Scandal is a huge ‘disaster’

- ARAB NEWS

LONDON: Chris Froome’s failed drug test is a disaster for cycling, according to Pat McQuaid, the former head of the sport’s governing body.

The four-time Tour de France winner Froome insists he broke no any antidoping rules at the Vuelta a España in September, when his urine sample showed double the permitted amount of the asthma drug, salbutamol.

That is a view not shared by McQuaid who ran the sport between 2005 and 2013 — a time notable for several drug scandals in cycling.

“I don’t see how Chris Froome can turn around like he did and say: ‘I played by the rules, I broke no rules.’” McQuaid said.

“The fact is his urine sample was twice the permitted limit. It’s up to him to go and prove that he could have done otherwise.”

The failed test is just what the sport did not need after more than a decade of doping scandal. Froome was held up by many, although not everyone, as a champion fans could believe in.

On Thursday Froome admitted the failed test was “damaging” while maintainin­g his innocence.

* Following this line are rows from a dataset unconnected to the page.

(** * libfinder (POSIX): locating shared libraries and reading their SONAME

    A shallow embedding of [lib/libfinder/posix.py].  The module talks to
    the outside world only through a handful of calls ([find_executable],
    [Popen], [NamedTemporaryFile], [glob], [isfile], [getcwd], [uname],
    and [realpath], which reads the symbolic links of the file system);
    these are the fields of [World].  Everything the module
    computes itself (command lines, regular expressions, slicing of the
    captured text, the resolution cascade, exception handling) is modelled
    as executable definitions. *)

From Stdlib Require Import NArith ZArith String Ascii List Bool Lia.
From stdpp Require Import base option list gmap.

He claims that during the last week of La Vuelta, a race he ultimately won, his asthma was playing up a lot more and that the doctor advised him to increase the number of puffs on his inhaler, while staying well within the legal limit.

The failed test has also done damage to Team Sky, an outfit that has already suffered hits to its reputation.

And McQuaid told the BBC: “They’ve had a very difficult 15 months (and) when they set out to be the team that is the clean team that was going to bring back the credibilit­y of cycling, they certainly have gone in the opposite direction this year,” McQuaid told the BBC.